Yesterday, I took you on a visit to Tokyo, to the Japan Classic Car Association’s New Year Meeting, and on a tour of imported cars in Japan. If you believe the propaganda, there aren’t any imported cars in Japan. But it is not true.
The history of car imports to Japan is a history of Yanase, Japan’s premiere car importer. Yanase was founded in 1915 as an importer of Buicks and Cadillacs to Japan. One of his big customers was the Imperial Navy which “had nothing but Buicks,” as Jiro Yanase told a reporter. The Japanese Navy also put Yanase nearly out of business, in December of 1941.
During the war, Yanase kept the Buick and Cadillac signs up to attract service business. After the war, Yanase became GM’s sole importer to Japan. Soon, he became the world’s go-to man for car imports to Japan.
When Japanese post-war economic growth spurred demand for cars, Yanase turned to former ally Germany and started to import Mercedes cars in 1952 and Volkswagen in 1954.
The Volkswagen Bug became an early hit in Japan. It was small, reliable, and relatively cheap.
The Volkswagen Bus inspired many a Japanese panel van.
This Käfer Cabrio is a rarity in Japan, because it is a left hand drive. Without making a fuss, Volkswagen shipped right hand drive cars to countries that drive on the left. They like it that way. There still are people who think a steering wheel is a barrier to entry. It isn’t. If you plan for it, a RHD wheel goes easier and faster into a car during production than a moon roof. One third of the world’s population lives in countries with left hand traffic. If this is a problem for your car export business, better sell Tupperware.
Some cars could be imported to Japan without concern for the steering position.
While we are at it: It is a myth that the Messerschmitt Kabinenroller used surplus canopies of the Me-109 fighter. By the end of the war, there was no such thing as surplus on the German side, especially not bubbles made from expensive Plexiglass.
This car, the Isetta, also did not need its steering to be adjusted for the Japanese market.
In this case, the steering adjusted itself and got out of the way when the driver opened the door.
Amazing: This little thing put BMW back on its feet after the war. 161,728 were built when production stopped in 1962, A few even made it to Japan.
Soon, BMWs became bigger, and a successful import to Japan.

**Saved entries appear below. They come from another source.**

(** * Obsidian vault -> CouchDB sync daemon: model and verified properties

    Shallow embedding of [obsidian-sync-daemon.py] (class [VaultSync]).
    Python [str] values that name things (paths, identifiers, event names)
    are [string]; file contents are lists of Unicode code points ([Z]);
    raw bytes are [Z] in [0, 256).  The document store, the marker set and
    the log are threaded through a state-and-exception monad. *)

From Stdlib Require Import ZArith Lia Bool Ascii String List.
From stdpp Require Import base gmap sets list strings.
Import ListNotations.

Local Open Scope string_scope.
Local Open Scope list_scope.
Local Open Scope Z_scope.

(** ** Python string primitives used by the daemon *)

Definition backslash : ascii := "092"%char.
Definition slash : ascii := "/"%char.

(** [c in s] for a single character. *)
Fixpoint has_char (c : ascii) (s : string) : bool :=
  match s with
  | EmptyString => false
  | String a s' => if Ascii.eqb a c then true else has_char c s'
  end.

(** [s.replace(a, b)] for one-character [a] and [b]. *)
Fixpoint replace_char (a b : ascii) (s : string) : string :=
  match s with
  | EmptyString => EmptyString
  | String c s' => String (if Ascii.eqb c a then b else c) (replace_char a b s')
  end.

(** [sep.join(parts)]. *)
Fixpoint join (sep : string) (parts : list string) : string :=
  match parts with
  | [] => EmptyString
  | [a] => a
  | a :: rest => a +:+ sep +:+ join sep rest
  end.

(** [s.endswith(suf)]. *)
Fixpoint endswith (s suf : string) : bool :=
  if String.eqb s suf then true
  else match s with
       | EmptyString => false
       | String _ s' => endswith s' suf
       end.

(** [sub in s] (substring test). *)
Fixpoint contains (s sub : string) : bool :=
  if String.prefix sub s then true
  else match s with
       | EmptyString => false
       | String _ s' => contains s' sub
       end.

(** [s.split(c)] for a one-character separator: never returns [[]]. *)
Fixpoint split_on (c : ascii) (s : string) : list string :=
  match s with
  | EmptyString => [EmptyString]
  | String a s' =>
      if Ascii.eqb a c then EmptyString :: split_on c s'
      else match split_on c s' with
           | [] => [String a EmptyString]
           | w :: ws => String a w :: ws
           end
  end.
(** The step keeps names in step with the rule, and per-file dates equal
    to the file dates, unless it is an edit of one entry. *)
Lemma step_synced e w w' :
  synced (state w) -> perFileDates (state w) -> ~ isEntryEdit e ->
  step e w = Some w' ->
  synced (state w') /\ perFileDates (state w').
Proof.
  intros Hs Hp He Hstep.
  apply step_state in Hstep as ([[next b] r] & Hh & Hw').
  assert (Hnext : perFileDates next
                  /\ (renameDeps (state w) = renameDeps next -> synced next)).
  { destruct e as [selected|index v|index v|isChecked|v|v|v| | |k]; cbn [handle] in Hh;
      try (by destruct He); try (injection Hh as <- _ _).
    - unfold handleFiles in Hh.
      destruct selected as [[|firstFile rest]|]; try (by injection Hh as <- _ _).
      destruct (if (length (App.renamedFiles (state w)) =? 0)%nat then _ else _)
        as [[d s1]|] eqn:E1; cbn [mbind option_bind] in Hh; [|done].
      destruct (filesToAdd (App.useSameDateForAll (state w)) d (firstFile :: rest)
                  (browser w)) as [[added b']|] eqn:E2;
        cbn [mbind option_bind] in Hh; [|done].
      assert (Hs1 : App.renamedFiles s1 = App.renamedFiles (state w)
                    /\ App.useSameDateForAll s1 = App.useSameDateForAll (state w)
                    /\ App.format s1 = App.format (state w)
                    /\ App.codename s1 = App.codename (state w)).
      { destruct (length (App.renamedFiles (state w)) =? 0)%nat.
        - destruct (toISODate (File.lastModified firstFile)); [|done].
          by injection E1 as <- <-.
        - by injection E1 as <- <-. }
      destruct Hs1 as (Hl1 & Hu1 & _).
      pose proof (filesToAdd_length _ _ _ _ _ _ E2) as Hlen.
      injection Hh as <- <- <-.
      split.
      + unfold perFileDates. cbn [App.setRenamedFiles App.useSameDateForAll App.renamedFiles].
        rewrite Hu1, Hl1. intros Hu. apply Forall_app. split; [by apply Hp|].
        rewrite Hu in E2. by eapply filesToAdd_perFile.
      + intros Hd. exfalso. unfold renameDeps in Hd.
        cbn [App.setRenamedFiles App.renamedFiles] in Hd.
        apply (f_equal (fun p => p.2)) in Hd. cbn in Hd.
        rewrite Hl1, length_app, Hlen in Hd. simpl in Hd. lia.
    - unfold handleDateToggleChange in Hh.
      destruct (mapM _ _) as [updated|] eqn:EM; [|done]. injection Hh as <- _ _.
      split.
      + unfold perFileDates. cbn [App.setRenamedFiles App.setUseSameDateForAll
          App.useSameDateForAll App.renamedFiles]. intros ->.
        by eapply mapM_toggledDate_false_dates.
      + intros Hd. unfold renameDeps in Hd.
        cbn [App.setRenamedFiles App.setUseSameDateForAll App.useSameDateForAll
             App.format App.codename App.dateString App.renamedFiles] in Hd.
        apply (f_equal (fun p => p.1.2)) in Hd. cbn in Hd. destruct isChecked.
        * rewrite mapM_toggledDate_true in EM. injection EM as <-.
          by apply synced_toggle_on.
        * rewrite mapM_toggledDate_false_id in EM by (by apply Hp).
          injection EM as <-. unfold App.setRenamedFiles, App.setUseSameDateForAll. cbn.
          rewrite <- Hd. by rewrite state_eta.
    - split; [done|]. intros Hd. apply (f_equal (fun p => p.1.1.2)) in Hd.
      unfold App.setDateString. cbn in Hd. rewrite <- Hd. by rewrite state_eta.
    - split; [done|]. intros Hd. apply (f_equal (fun p => p.1.1.1.1)) in Hd.
      unfold App.setFormat. cbn in Hd. rewrite <- Hd. by rewrite state_eta.
    - split; [done|]. intros Hd. apply (f_equal (fun p => p.1.1.1.2)) in Hd.
      unfold App.setCodename. cbn in Hd. rewrite <- Hd. by rewrite state_eta.
    - done.
    - split; [|intros _; by apply synced_nil]. intros _. constructor.
    - done. }
  destruct Hnext as [Hp' Hs'].
  rewrite Hw'. destruct (commit_cases (state w) next b r) as [[-> [Heq|Hnil]]|[-> _]].
  - by auto.
  - split; [by apply synced_nil|done].
  - split; [apply synced_renameEffect|by apply perFileDates_renameEffect].
Qed.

In 1963 Yanase met Japan’s Prime Minister Shigeru Yoshida. According to lore, Yoshida talked Yanase out of importing small and cheap cars to help the Japanese industry. Or as Automotive News writes:
“Henceforth, he would import small numbers of luxury cars and sell them at high markups. He had no interest in building volume sales of popularly priced models.”
The story is only half true. Yanase imported big Mercedes and sold them at inflated prices to loaded Japanese. This 300SEL for instance (which seems to be an oil burner while running on gasoline) …
… or this kawaii 280SL …
… which even has its original Becker Radio. But the bulk of the imports remained Volkswagens. Since I can remember, and that’s a long time, Volkswagen has been the number one import brand to Japan. Last year, a quarter of the 316,000 cars imported to Japan were Volkswagen Group cars. In 1992, Volkswagen left Yanase, oddly enough, it went to Toyota, which sold Volkswagen through its dealer network. That not widely known alliance lasted successfully through 2009. Also little known: Toyota offered GM the same deal, guaranteeing GM 5,000 units a year. GM declined. Not a smart move. 20 years later, in 2012, GM sold 3,064 cars in all of Japan.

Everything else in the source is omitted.